In this step, we load the dataset and display the first five rows. This gives us an overview of the data we’re working with.

import seaborn as sns
import pandas as pd

# Load the "mpg" dataset
df = sns.load_dataset("mpg")

# Display the first few rows of the loaded dataset
df.head()

Step 2: Preliminary data exploration

It’s always good to look at the summary statistics of the numerical variables. The describe() function provides us with these details.

df.describe()

We can see from the output above that the total number of records in the dataset is 398, with the exception of the horsepower variable.

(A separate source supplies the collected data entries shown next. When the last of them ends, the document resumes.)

Lemma run_command_res c σ :
  wf_command c -> ss_connection σ = None -> res_ok true σ -> res_ok true (exec (run_command c) σ).
Proof.
  intros Hc Hn H. unfold run_command. rewrite exec_bind.
  apply res_weaken, stopServer_stopped in H.
  assert (ss_connection (exec stopServer σ) = None) as Hn'.
  { by rewrite (q_connection _ stopServer_q σ). }
  revert H Hn'. generalize (exec stopServer σ). intros τ H Hn'. rewrite exec_bind, exec_bind.
  match goal with |- res_ok true (exec _ ?x) => assert (fresh x) as Hx; [|revert Hx; generalize x] end.
  { apply keeps_fresh; [walk fail|]. apply keeps_fresh; [walk fail|]. done. }
  intros τ' Hτ. case_if; [by apply start_hosting_res|]. case_if; [|apply stopped_res, Hτ].
  rewrite exec_bind, exec_bind. apply look_up_res.
  apply keeps_stopped; [apply resolve_h|]. apply keeps_stopped; [walk fail|apply Hτ].
Qed.

(** Discovery is retried: the room is not announced until it is listened again. *)
Lemma retry_res : pres (res_ok true) (on_discovery retry).
Proof.
  intros σ [l [[q H1] H2 H3 H4 H5]]. exists false. split; try done. exists false.
  apply (retry_spec l q l (mk_dsys (wk_discovery (ss_worker σ)) (ss_dworld σ)) H1).
Qed.

Lemma clock_res b : pres (res_ok b) clock.
Proof. apply on_discovery_keeps, clockMs_socks. Qed.

Lemma record_failure_res b : pres (res_ok b) record_failure.
Proof.
  unfold record_failure. apply pres_bind; [by apply keeps_res; walk fail|intros k]. apply pres_when.
  cbv zeta. apply pres_when. apply pres_bind; [by apply keeps_res; walk fail|intros _].
  apply pres_bind; [apply clock_res|intros t]. apply record_event_res.
Qed.

Lemma expire_rooms_res b l : pres (res_ok b) (expire_rooms l).
Proof.
  induction l as [|r l IH]; cbn [expire_rooms]; [by intros σ Hσ|].
  apply pres_bind; [apply clock_res|intros t]. apply pres_bind; [done|intros rest]. by intros σ Hσ.
Qed.
Lemma quoted_visible l : forallb visible l = true -> forallb visible (quoted l) = true.
Proof. intros H. unfold quoted. cbn. by rewrite forallb_app, H. Qed.

Lemma visible_app a b : forallb visible a = true -> forallb visible b = true -> forallb visible (a ++ b) = true.
Proof. intros Ha Hb. by rewrite forallb_app, Ha, Hb. Qed.

(** C31. The JSON log has one object per line, and its messages can be read
    back: a line holds no control character before the line feed that ends it,
    and a JSON reader that has come to the value of the last field gets the
    event's message, as a C string, exactly, with the closing brace after it. *)
Theorem json_log_roundtrip e :
  exists front rest, json_line e = front ++ quote :: rest ++ ["010"%char] /\
    forallb visible (front ++ quote :: rest) = true /\
    (exists before, front = before ++ quoted (chars "message") ++ chars ":") /\
    read_json rest = Some (c_text (chars (e_message e)), chars "}").
Proof.
  set (message := json_escape (chars (e_message e))).
  set (before := chars "{" ++ quoted (chars "monotonic_us") ++ chars ":" ++ chars (dec (e_time_us e)) ++ chars "," ++
    quoted (chars "level") ++ chars ":" ++ quoted (chars (levels (e_level e))) ++ chars "," ++
    quoted (chars "session") ++ chars ":" ++ quoted (hex 16 (e_session e)) ++ chars "," ++
    quoted (chars "race") ++ chars ":" ++ chars (dec (e_race e)) ++ chars "," ++
    quoted (chars "player") ++ chars ":" ++ chars (dec (e_player e + 1)) ++ chars ",").
  exists (before ++ quoted (chars "message") ++ chars ":"), (message ++ quote :: chars "}"). split_and!.
  - assert (json_line e = before ++ quoted (chars "message") ++ chars ":" ++ quoted message ++ chars "}" ++ ["010"%char])
      as -> by (unfold before; by rewrite <- !app_assoc).
    rewrite <- !app_assoc. do 3 f_equal. unfold quoted. rewrite <- app_comm_cons, <- !app_assoc. done.
  - repeat apply visible_app; try reflexivity; try apply quoted_visible;
      auto using dec_visible, levels_visible, hex_visible.
    change (quote :: message ++ quote :: chars "}") with ([quote] ++ message ++ quote :: chars "}").
    repeat apply visible_app; try reflexivity. apply json_escape_visible.
  - by exists before.
  - apply read_json_escape.
Qed.

(** ** The end of the program *)

Section End.
Context {E : Env} {X : MEnv}.

Definition room_ring (σ : MSys) : Prop := ring_ok (ms_server σ).

Lemma on_room_call c : pres room_ring (on_room (run_call c)).
Proof. intros σ H. exact (run_call_ringσ c (mk_sys (ms_server σ) (ms_world σ)) H). Qed.

(** What the calls on the server leave alone. *)
Definition restσ (σ : MSys) := (ms_json_open σ, ms_ready σ, ms_files σ, ms_tests σ).

(** The room and the system, without the program around them. *)
Definition roomσ (σ : MSys) : Sys := mk_sys (ms_server σ) (ms_world σ).

Lemma on_room_roomσ {A} (m : M Sys A) σ : roomσ (exec (on_room m) σ) = exec m (roomσ σ).
Proof. unfold roomσ, on_room, exec. cbn. by destruct (snd _). Qed.

(** The server once [n] events were taken from its ring, or all of them. *)
Definition popped (n : nat) (σ : Sys) : Sys := exec (for_each (replicate n tt) (fun _ => run_call NextEvent)) σ.

Definition emptied : Sys -> Sys := popped 257.

(** [k] polls, each followed by the removal of the logged events: these events,
    and the server afterwards. *)
Fixpoint served (k : nat) (σ : Sys) : list fz_server_event * Sys :=
  match k with
  | O => ([], σ)
  | S k =>
      let σ1 := exec (fz_server_poll 16) σ in
      let r := served k (emptied σ1) in
      (event_queue (srv σ1) ++ fst r, snd r)
  end.

Lemma served_S k σ :
  served (S k) σ =
    (event_queue (srv (exec (fz_server_poll 16) σ)) ++ fst (served k (emptied (exec (fz_server_poll 16) σ))),
     snd (served k (emptied (exec (fz_server_poll 16) σ)))).
Proof. reflexivity. Qed.

(** The events of a server that is polled [k] times and then closed. *)
Definition main_log (k : nat) (σ : Sys) : list fz_server_event :=
  let r := served k σ in
  fst r ++ event_queue (srv (exec fz_server_close (snd r))).

Lemma popped_none n σ : ringσ σ -> event_queue (srv σ) = [] -> popped n σ = σ.
Proof.
  intros R Hq. unfold popped. induction n as [|n IH]; [done|]. cbn [replicate for_each]. rewrite exec_bind.
  assert (exec (run_call NextEvent) σ = σ) as ->; [|exact IH]. cbn [run_call]. rewrite exec_bind, exec_skip.
  unfold fz_server_next_event. rewrite exec_bind, exec_get, eval_get.
  pose proof (event_queue_length (srv σ)) as Hl. rewrite Hq in Hl. destruct R as (_ & _ & R). cbn in Hl.
  by replace (s_event_count (srv σ) =? 0) with true by lia.
Qed.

In addition, the scale varies for the variables, which means normalising the independent variables would be a good idea.

Let’s look at the presence or absence of the missing values:

df.isnull().sum()

Additionally, there are few categorical variables, and we’ll look at their unique labels:

print(df['name'].nunique()); print(df['model_year'].nunique()); print(df['origin'].nunique())

You can see that the variables name and model_year could be removed from the data, as we have many labels in these. Well, one can argue in favour of model_year but we’ll keep it out of our final data here.

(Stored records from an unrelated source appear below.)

(** The claim fails on the notebook's arithmetic: the January price is
    infinite and the shares outstanding are missing, so the January market
    equity is [inf * 0], which is NaN.  The February row follows it with the
    same security and the next month index, yet its lagged market equity is
    NaN, and [dropna] removes the row from the analysis panel. *)
Lemma adjacent_month_with_nan_market_equity :
  exists prev r : lagged float,
    nth_error (enriched crsp_infinite_price []) 0 = Some prev
    /\ nth_error (enriched crsp_infinite_price []) 1 = Some r
    /\ permno (row prev) = permno (row r)
    /\ year (date (row prev)) * 12 + month (date (row prev))
       = year (date (row r)) * 12 + month (date (row r)) - 1
    /\ prc (row prev) = infinity /\ shrout (row prev) = 0%float
    /\ PrimFloat.is_nan (me (row prev)) = true
    /\ option_map PrimFloat.is_nan (lme r) = Some true
    /\ stocks crsp_infinite_price [] = [].
Proof.
  do 2 eexists. split; [vm_compute; reflexivity|].
  split; [vm_compute; reflexivity|].
  repeat split; vm_compute; reflexivity.
Qed.

(** Every row of the enriched panel is a filled row of the merged table. *)
Lemma enriched_row_filled {F : Type} {N : Num F}
    (crsp_raw : list (crsp_row F)) (dlret_raw : list (dl_row F)) (r : lagged F) :
  In r (enriched crsp_raw dlret_raw) ->
  exists (m : merged F) (sc ec : option Z), row r = fill_row m sc ec.
Proof.
  unfold enriched. rewrite attach_lme_scan. intros H.
  apply scan_lme_In in H. destruct H as [H _].
  apply sort_values_In in H. unfold stocks_filled in H.
  apply map3_In in H. destruct H as (m & sc & ec & _ & E). eauto.
Qed.

Lemma float_fillna_not_nan (o : option float) :
  PrimFloat.is_nan (fillna 0%float o) = false.
Proof.
  destruct o as [x|]; cbn; [|reflexivity].
  destruct (PrimFloat.is_nan x) eqn:E; [reflexivity|exact E].
Qed.

(** In binary64 the market equity of a filled row is NaN exactly when an
    infinite price meets zero shares, or a zero price infinite shares. *)
Lemma fill_row_me_nan_iff (m : merged float) (sc ec : option Z) :
  let s := fill_row m sc ec in
  PrimFloat.is_nan (me s) = true <->
  (PrimFloat.abs (prc s) = infinity /\ PrimFloat.eqb (shrout s) 0%float = true)
  \/ (PrimFloat.eqb (prc s) 0%float = true /\ PrimFloat.abs (shrout s) = infinity).
Proof.
  cbn. rewrite !float_eqb_zero_spec.
  apply float_mul_nan_iff; apply float_fillna_not_nan.
Qed.

(** C1 (amended). In the enriched panel (merged, filled, sorted by security
    and date), in any arithmetic, the lagged market equity of a row is
    defined (present and not NaN), with value [v], exactly when the row has
    an immediately preceding row, that row carries the same security id and
    a month index [year * 12 + month] one less, [v] is that row's market
    equity, and that market equity is not NaN.  The first row of the table
    and every row whose preceding row is of another security have no lag.
    In exact arithmetic no market equity is NaN, and the lag is defined
    exactly when the preceding row is of the same security, one month
    before.  In binary64 the market equity of a row is NaN exactly when its
    price is infinite and its shares outstanding are zero, or its price is
    zero and its shares outstanding are infinite. *)
Theorem lme_defined_iff_adjacent_month :
  (forall (F : Type) (N : Num F)
          (crsp_raw : list (crsp_row F)) (dlret_raw : list (dl_row F))
          (i : nat) (r : lagged F),
      nth_error (enriched crsp_raw dlret_raw) i = Some r ->
      forall v : F,
        (lme r = Some v /\ is_nan v = false) <->
        exists (j : nat) (prev : lagged F),
          i = S j /\ nth_error (enriched crsp_raw dlret_raw) j = Some prev /\
          permno (row prev) = permno (row r) /\
          year (date (row prev)) * 12 + month (date (row prev))
          = year (date (row r)) * 12 + month (date (row r)) - 1 /\
          v = me (row prev) /\ is_nan (me (row prev)) = false)
  /\ (forall (F : Type) (N : Num F)
             (crsp_raw : list (crsp_row F)) (dlret_raw : list (dl_row F))
             (r : lagged F),
        nth_error (enriched crsp_raw dlret_raw) 0 = Some r -> lme r = None)
  /\ (forall (F : Type) (N : Num F)
             (crsp_raw : list (crsp_row F)) (dlret_raw : list (dl_row F))
             (j : nat) (prev r : lagged F),
        nth_error (enriched crsp_raw dlret_raw) j = Some prev ->
        nth_error (enriched crsp_raw dlret_raw) (S j) = Some r ->
        permno (row prev) <> permno (row r) -> lme r = None)
  /\ (forall (crsp_raw : list (crsp_row R)) (dlret_raw : list (dl_row R))
             (i : nat) (r : lagged R),
        nth_error (enriched crsp_raw dlret_raw) i = Some r ->
        forall v : R,
          lme r = Some v <->
          exists (j : nat) (prev : lagged R),
            i = S j /\ nth_error (enriched crsp_raw dlret_raw) j = Some prev /\
            permno (row prev) = permno (row r) /\
            year (date (row prev)) * 12 + month (date (row prev))
            = year (date (row r)) * 12 + month (date (row r)) - 1 /\
            v = me (row prev))
  /\ (forall (crsp_raw : list (crsp_row float)) (dlret_raw : list (dl_row float))
             (r : lagged float),
        In r (enriched crsp_raw dlret_raw) ->
        (PrimFloat.is_nan (me (row r)) = true <->
         (PrimFloat.abs (prc (row r)) = infinity
          /\ PrimFloat.eqb (shrout (row r)) 0%float = true)
         \/ (PrimFloat.eqb (prc (row r)) 0%float = true
             /\ PrimFloat.abs (shrout (row r)) = infinity))).
Proof.
  split; [|split; [|split; [|split]]].
  - intros F N crsp_raw dlret_raw i r H v.
    rewrite (enriched_lag _ _ _ H v). split.
    + intros [(j & prev & Hi & Hj & Hp & Hd & Hv) Hn].
      exists j, prev. repeat split; try assumption. now rewrite <- Hv.
    + intros (j & prev & Hi & Hj & Hp & Hd & Hv & Hn).
      split; [exists j, prev; auto|now rewrite Hv].
  - intros F N crsp_raw dlret_raw r H.
    destruct (lme r) as [v|] eqn:E; [|reflexivity].
    apply (enriched_lag _ _ _ H) in E.
    destruct E as (j & prev & Hi & _). discriminate.
  - intros F N crsp_raw dlret_raw j prev r Hj H Hne.
    destruct (lme r) as [v|] eqn:E; [|reflexivity].
    apply (enriched_lag _ _ _ H) in E.
    destruct E as (j' & prev' & [= <-] & Hj' & Hp & _).
    rewrite Hj in Hj'. inversion Hj'; subst prev'. contradiction.
  - intros crsp_raw dlret_raw i r H v. exact (enriched_lag _ _ _ H v).
  - intros crsp_raw dlret_raw r H.
    apply enriched_row_filled in H. destruct H as (m & sc & ec & ->).
    apply fill_row_me_nan_iff.
Qed.

Lemma lme_defined_iff_adjacent_month_witness :
  nth_error (enriched crsp_gap_price []) 1
  = Some {| row := {| permno := 1; date := ym_of 2020 2;
                      shrcd := Some 10; exchcd := Some 1;
                      ret := 0.25%float; shrout := 100%float; prc := 10%float;
                      dlret := 0%float; me := 1000%float |};
            lme := Some 0%float |}
  /\ exists (j : nat) (prev : lagged float),
      1%nat = S j /\ nth_error (enriched crsp_gap_price []) j = Some prev /\
      permno (row prev) = 1 /\
      year (date (row prev)) * 12 + month (date (row prev)) = 2020 * 12 + 2 - 1 /\
      0%float = me (row prev) /\ PrimFloat.is_nan (me (row prev)) = false.
Proof.
  assert (H : nth_error (enriched crsp_gap_price []) 1
              = Some {| row := {| permno := 1; date := ym_of 2020 2;
                                  shrcd := Some 10; exchcd := Some 1;
                                  ret := 0.25%float; shrout := 100%float;
                                  prc := 10%float; dlret := 0%float;
                                  me := 1000%float |};
                        lme := Some 0%float |})
    by (vm_compute; reflexivity).
  split; [exact H|].
  exact (proj1 (proj1 lme_defined_iff_adjacent_month float _ _ _ _ _ H 0%float)
           (conj eq_refl eq_refl)).
Defined.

Step 3: Preparing the data for modelling

First, we replace the missing values in the horsepower variable, followed by dropping the model_year and name variables.

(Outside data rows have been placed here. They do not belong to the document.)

(** [erase_foreground] sends the image one way only, and the URL wins:
    with a non-empty [image_url] the body is the moderation flag and the
    URL, and [image_data], given or not, is not sent; without one the
    body is the moderation flag and the base64 text of [image_data]. *)
Theorem erase_body_url_before_data
    (k : option string) (d : option (list byte)) (u : option string)
    (m : bool) (net : nat -> Reply) (r : Request) :
  In r (posts_of (trace_of (call (EraseForeground k d u m)) net)) ->
  if truthy_str u then
    exists url,
      u = Some url
      /\ req_json r
         = [("content_moderation", VBool m); ("image_url", VStr url)]
  else
    exists bs,
      d = Some bs /\ bs <> []
      /\ req_json r
         = [("content_moderation", VBool m); ("file", VStr (b64encode bs))].
Proof.
  intros Hin. pose proof (posts_reach_network _ _ _ Hin) as Hr.
  simpl in Hr. apply andb_true_iff in Hr as [Hk Hi].
  destruct k as [[|ck key]|]; try discriminate Hk.
  cbn [call] in Hin. unfold erase_foreground in Hin.
  rewrite Hi in Hin. cbn [negb] in Hin.
  destruct u as [[|cu u]|]; cbn [truthy_str].
  - destruct d as [[|b bs]|]; try discriminate Hi.
    change (In r (posts_of (trace_of
              (retry_from_start "erase_foreground" "→" "Erase foreground"
                 "Non-JSON response: "
                 "https://engine.prod.bria-api.com/v1/erase_foreground"
                 [("Accept", "application/json");
                  ("Content-Type", "application/json");
                  ("api_token", String ck key);
                  ("Authorization", "Bearer " ++ String ck key)]
                 [("content_moderation", VBool m);
                  ("file", VStr (b64encode (b :: bs)))]
                 (Some (String ck key)) 1) net))) in Hin.
    same_request Hin. subst r. exists (b :: bs). repeat split. discriminate.
  - change (In r (posts_of (trace_of
              (retry_from_start "erase_foreground" "→" "Erase foreground"
                 "Non-JSON response: "
                 "https://engine.prod.bria-api.com/v1/erase_foreground"
                 [("Accept", "application/json");
                  ("Content-Type", "application/json");
                  ("api_token", String ck key);
                  ("Authorization", "Bearer " ++ String ck key)]
                 [("content_moderation", VBool m);
                  ("image_url", VStr (String cu u))]
                 (Some (String ck key)) 1) net))) in Hin.
    same_request Hin. subst r. exists (String cu u). split; reflexivity.
  - destruct d as [[|b bs]|]; try discriminate Hi.
    change (In r (posts_of (trace_of
              (retry_from_start "erase_foreground" "→" "Erase foreground"
                 "Non-JSON response: "
                 "https://engine.prod.bria-api.com/v1/erase_foreground"
                 [("Accept", "application/json");
                  ("Content-Type", "application/json");
                  ("api_token", String ck key);
                  ("Authorization", "Bearer " ++ String ck key)]
                 [("content_moderation", VBool m);
                  ("file", VStr (b64encode (b :: bs)))]
                 (Some (String ck key)) 1) net))) in Hin.
    same_request Hin. subst r. exists (b :: bs). repeat split. discriminate.
Qed.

df['horsepower'].fillna(df['horsepower'].mean(), inplace=True)
df.drop('model_year', axis=1, inplace=True)
df.drop('name', axis=1, inplace=True)
df.head()

Next, we convert the origin variable into a numeric format suitable for our model.

df = pd.get_dummies(df, columns=['origin'], drop_first=True, prefix='origin')
df.head()

Step 4 — Creating Arrays for the Features and the Response Variable

The code below creates arrays for the dependent and independent variables, respectively. It aslo performs feature scaling which ensures that all numerical features are on the same scale. This helps our model avoid any bias due to differing feature magnitudes.

target_column = ['mpg']
predictors = list(set(list(df.columns))-set(target_column))
df[predictors] = df[predictors]/df[predictors].max()
df.describe()

Simple Linear Regression

In Simple Linear Regression, we’re working with a single predictor variable (also known as the independent variable) to predict a target variable (dependent variable).

Step 5: Create the train and test datasets

The code below :

  1. imports the necessary libraries and modules
  2. defines the independent variable (X) and dependent variable (y). In this case, we use displacement as the independent variable. No specific reason, you can choose any other variable as well.
  3. creates the train-test split: 70% of the data will be used to train and the model with the remaining to be used for testing the model.
from sklearn.model_selection import train_test_split
from sklearn.linear_model import LinearRegression
from sklearn.metrics import mean_squared_error, r2_score

X = df[['displacement']]
y = df['mpg']

# Split the data into train and test sets
X_train, X_test, y_train, y_test = train_test_split(X, y, test_size=0.3, random_state=10)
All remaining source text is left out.